====== GIVEN INFORMATION
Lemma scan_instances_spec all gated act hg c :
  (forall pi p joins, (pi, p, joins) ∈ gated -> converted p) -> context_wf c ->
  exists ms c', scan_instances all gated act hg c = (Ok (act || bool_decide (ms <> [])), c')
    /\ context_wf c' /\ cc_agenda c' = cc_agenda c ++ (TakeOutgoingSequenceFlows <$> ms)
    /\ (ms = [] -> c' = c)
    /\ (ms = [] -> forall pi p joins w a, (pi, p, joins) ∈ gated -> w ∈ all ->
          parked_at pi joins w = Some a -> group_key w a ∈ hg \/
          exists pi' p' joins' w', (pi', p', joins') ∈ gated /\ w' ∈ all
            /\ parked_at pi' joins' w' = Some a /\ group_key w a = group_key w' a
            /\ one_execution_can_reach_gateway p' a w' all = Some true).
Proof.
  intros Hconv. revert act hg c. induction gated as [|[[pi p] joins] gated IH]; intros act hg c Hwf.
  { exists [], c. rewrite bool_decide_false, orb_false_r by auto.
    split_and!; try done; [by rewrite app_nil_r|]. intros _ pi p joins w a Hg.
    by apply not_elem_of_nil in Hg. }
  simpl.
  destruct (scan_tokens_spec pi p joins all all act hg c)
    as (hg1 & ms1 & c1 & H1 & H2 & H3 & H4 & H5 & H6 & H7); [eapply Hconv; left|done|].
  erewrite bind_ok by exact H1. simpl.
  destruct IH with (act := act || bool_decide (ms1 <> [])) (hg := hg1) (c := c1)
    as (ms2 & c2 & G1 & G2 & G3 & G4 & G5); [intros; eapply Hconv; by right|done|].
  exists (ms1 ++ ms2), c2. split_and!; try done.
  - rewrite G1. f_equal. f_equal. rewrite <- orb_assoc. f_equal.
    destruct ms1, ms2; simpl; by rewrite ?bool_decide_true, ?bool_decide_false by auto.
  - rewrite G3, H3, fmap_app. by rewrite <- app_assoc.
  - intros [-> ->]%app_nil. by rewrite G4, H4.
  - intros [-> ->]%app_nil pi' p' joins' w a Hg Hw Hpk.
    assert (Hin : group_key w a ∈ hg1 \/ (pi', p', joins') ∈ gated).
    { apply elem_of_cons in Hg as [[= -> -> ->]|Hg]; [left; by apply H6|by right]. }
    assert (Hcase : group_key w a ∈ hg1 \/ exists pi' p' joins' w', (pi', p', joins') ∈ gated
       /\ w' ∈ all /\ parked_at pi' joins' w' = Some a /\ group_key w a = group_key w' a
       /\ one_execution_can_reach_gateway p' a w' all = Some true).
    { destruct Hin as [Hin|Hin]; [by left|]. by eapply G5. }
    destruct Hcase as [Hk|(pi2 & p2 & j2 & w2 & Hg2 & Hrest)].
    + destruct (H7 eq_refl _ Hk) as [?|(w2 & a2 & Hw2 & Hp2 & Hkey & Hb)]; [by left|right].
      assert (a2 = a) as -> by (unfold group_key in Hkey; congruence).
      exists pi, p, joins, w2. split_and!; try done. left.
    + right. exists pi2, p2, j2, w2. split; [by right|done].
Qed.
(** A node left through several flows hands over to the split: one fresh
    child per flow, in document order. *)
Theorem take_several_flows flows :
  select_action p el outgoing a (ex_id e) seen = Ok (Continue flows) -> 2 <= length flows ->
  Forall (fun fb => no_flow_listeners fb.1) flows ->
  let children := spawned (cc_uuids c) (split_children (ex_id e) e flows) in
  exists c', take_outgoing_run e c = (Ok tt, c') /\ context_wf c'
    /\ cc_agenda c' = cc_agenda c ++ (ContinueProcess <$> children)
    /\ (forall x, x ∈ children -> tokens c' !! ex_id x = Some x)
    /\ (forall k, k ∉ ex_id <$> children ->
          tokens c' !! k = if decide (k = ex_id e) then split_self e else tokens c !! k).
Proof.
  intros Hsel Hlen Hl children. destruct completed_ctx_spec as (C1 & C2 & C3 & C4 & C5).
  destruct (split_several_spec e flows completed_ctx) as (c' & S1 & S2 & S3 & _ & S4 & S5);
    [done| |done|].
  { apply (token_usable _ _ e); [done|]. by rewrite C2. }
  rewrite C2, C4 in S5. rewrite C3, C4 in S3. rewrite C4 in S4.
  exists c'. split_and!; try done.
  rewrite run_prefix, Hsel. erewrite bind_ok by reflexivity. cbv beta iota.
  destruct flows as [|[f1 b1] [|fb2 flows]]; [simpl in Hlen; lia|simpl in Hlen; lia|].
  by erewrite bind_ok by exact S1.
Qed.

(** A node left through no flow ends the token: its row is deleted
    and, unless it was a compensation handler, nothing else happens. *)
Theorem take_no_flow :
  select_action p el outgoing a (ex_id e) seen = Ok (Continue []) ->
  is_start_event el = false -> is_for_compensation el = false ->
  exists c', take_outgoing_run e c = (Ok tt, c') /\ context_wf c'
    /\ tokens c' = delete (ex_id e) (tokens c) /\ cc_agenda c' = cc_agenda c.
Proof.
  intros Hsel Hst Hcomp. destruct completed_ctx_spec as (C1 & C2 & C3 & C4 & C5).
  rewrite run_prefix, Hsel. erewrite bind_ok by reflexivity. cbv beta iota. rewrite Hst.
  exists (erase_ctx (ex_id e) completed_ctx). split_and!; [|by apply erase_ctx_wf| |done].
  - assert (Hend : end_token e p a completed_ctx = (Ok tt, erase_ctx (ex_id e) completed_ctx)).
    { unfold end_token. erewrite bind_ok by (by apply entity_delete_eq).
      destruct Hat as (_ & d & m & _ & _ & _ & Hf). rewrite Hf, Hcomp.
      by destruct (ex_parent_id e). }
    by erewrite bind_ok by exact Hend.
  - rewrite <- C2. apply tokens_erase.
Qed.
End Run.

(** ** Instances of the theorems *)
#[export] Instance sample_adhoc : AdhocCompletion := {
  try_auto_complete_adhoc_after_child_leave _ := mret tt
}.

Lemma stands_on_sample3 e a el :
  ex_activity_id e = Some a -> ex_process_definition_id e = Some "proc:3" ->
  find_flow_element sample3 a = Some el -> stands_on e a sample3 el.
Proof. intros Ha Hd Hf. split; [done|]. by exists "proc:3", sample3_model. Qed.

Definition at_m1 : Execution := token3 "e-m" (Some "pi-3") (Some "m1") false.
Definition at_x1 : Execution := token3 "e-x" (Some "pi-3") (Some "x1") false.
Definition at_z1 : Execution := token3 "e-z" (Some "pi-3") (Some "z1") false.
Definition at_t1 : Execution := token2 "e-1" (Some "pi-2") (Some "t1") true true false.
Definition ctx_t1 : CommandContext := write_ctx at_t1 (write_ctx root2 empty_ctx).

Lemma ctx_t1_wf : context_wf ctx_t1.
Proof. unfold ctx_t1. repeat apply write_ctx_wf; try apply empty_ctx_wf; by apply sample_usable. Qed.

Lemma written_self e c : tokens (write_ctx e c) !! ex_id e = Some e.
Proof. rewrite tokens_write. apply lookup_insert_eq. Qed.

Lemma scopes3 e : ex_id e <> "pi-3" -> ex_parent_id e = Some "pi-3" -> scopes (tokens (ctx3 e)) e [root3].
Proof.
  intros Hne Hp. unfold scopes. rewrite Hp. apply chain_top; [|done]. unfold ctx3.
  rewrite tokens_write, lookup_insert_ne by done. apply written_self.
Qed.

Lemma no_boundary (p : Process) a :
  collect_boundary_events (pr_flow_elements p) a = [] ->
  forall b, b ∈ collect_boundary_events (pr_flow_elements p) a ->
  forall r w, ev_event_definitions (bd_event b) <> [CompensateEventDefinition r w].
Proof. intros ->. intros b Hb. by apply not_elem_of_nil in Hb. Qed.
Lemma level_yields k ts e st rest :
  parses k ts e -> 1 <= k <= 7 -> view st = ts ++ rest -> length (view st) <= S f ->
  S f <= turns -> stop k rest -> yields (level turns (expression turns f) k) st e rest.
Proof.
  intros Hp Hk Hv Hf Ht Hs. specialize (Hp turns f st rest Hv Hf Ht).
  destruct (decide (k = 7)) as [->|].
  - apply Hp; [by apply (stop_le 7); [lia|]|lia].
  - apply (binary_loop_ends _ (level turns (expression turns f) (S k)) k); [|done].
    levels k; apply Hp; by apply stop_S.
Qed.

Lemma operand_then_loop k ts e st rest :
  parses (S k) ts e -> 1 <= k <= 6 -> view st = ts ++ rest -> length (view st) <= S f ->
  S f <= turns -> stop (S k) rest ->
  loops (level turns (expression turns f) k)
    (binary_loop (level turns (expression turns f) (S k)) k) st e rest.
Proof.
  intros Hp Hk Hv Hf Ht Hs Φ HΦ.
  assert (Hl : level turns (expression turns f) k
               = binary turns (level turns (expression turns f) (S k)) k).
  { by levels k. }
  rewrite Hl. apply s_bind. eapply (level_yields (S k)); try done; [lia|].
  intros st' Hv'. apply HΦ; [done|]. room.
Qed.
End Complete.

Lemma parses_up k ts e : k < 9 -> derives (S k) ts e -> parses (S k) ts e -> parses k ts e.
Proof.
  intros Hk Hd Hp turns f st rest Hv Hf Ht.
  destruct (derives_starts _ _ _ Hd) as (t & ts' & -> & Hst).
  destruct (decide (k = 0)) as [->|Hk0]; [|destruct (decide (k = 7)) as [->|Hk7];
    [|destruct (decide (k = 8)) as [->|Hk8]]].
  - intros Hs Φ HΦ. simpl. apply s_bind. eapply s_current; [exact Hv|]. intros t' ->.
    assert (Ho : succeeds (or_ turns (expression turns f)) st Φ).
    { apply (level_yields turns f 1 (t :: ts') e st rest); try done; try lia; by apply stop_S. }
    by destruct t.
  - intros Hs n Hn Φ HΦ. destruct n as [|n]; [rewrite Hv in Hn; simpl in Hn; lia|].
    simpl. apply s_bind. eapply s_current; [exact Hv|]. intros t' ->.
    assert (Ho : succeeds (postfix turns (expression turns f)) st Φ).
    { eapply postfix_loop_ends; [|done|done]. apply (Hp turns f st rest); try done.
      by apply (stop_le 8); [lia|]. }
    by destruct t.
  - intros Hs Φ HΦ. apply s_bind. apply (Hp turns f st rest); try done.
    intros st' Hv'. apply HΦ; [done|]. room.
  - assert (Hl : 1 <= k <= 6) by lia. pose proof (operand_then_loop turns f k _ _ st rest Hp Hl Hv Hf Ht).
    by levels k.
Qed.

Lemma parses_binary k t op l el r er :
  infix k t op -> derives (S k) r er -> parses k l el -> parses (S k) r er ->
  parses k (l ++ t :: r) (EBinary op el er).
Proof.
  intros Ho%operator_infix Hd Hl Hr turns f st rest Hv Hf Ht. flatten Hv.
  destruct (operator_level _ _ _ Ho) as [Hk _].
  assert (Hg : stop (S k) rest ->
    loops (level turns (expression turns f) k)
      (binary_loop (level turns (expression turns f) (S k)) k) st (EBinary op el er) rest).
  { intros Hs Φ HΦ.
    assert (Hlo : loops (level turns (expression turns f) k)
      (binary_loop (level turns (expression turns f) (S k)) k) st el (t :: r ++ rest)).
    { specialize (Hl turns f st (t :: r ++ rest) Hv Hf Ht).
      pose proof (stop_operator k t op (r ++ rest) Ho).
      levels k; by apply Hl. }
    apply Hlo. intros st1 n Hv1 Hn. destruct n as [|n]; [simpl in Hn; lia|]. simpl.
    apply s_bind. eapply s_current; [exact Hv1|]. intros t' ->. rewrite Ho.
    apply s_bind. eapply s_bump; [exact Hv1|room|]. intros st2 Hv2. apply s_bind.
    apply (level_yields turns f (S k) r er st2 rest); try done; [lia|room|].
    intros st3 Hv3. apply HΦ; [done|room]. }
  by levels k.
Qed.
============
* [EXERCISE DETAILS]
Please reproduce the lines from the line with "exists (ms1 ++" to the line with "- intros [-> ->]%app_nil pi'", both ends included, exactly as they appear above.

* [SOLUTION TO THIS TASK]
  exists (ms1 ++ ms2), c2. split_and!; try done.
  - rewrite G1. f_equal. f_equal. rewrite <- orb_assoc. f_equal.
    destruct ms1, ms2; simpl; by rewrite ?bool_decide_true, ?bool_decide_false by auto.
  - rewrite G3, H3, fmap_app. by rewrite <- app_assoc.
  - intros [-> ->]%app_nil. by rewrite G4, H4.
  - intros [-> ->]%app_nil pi' p' joins' w a Hg Hw Hpk.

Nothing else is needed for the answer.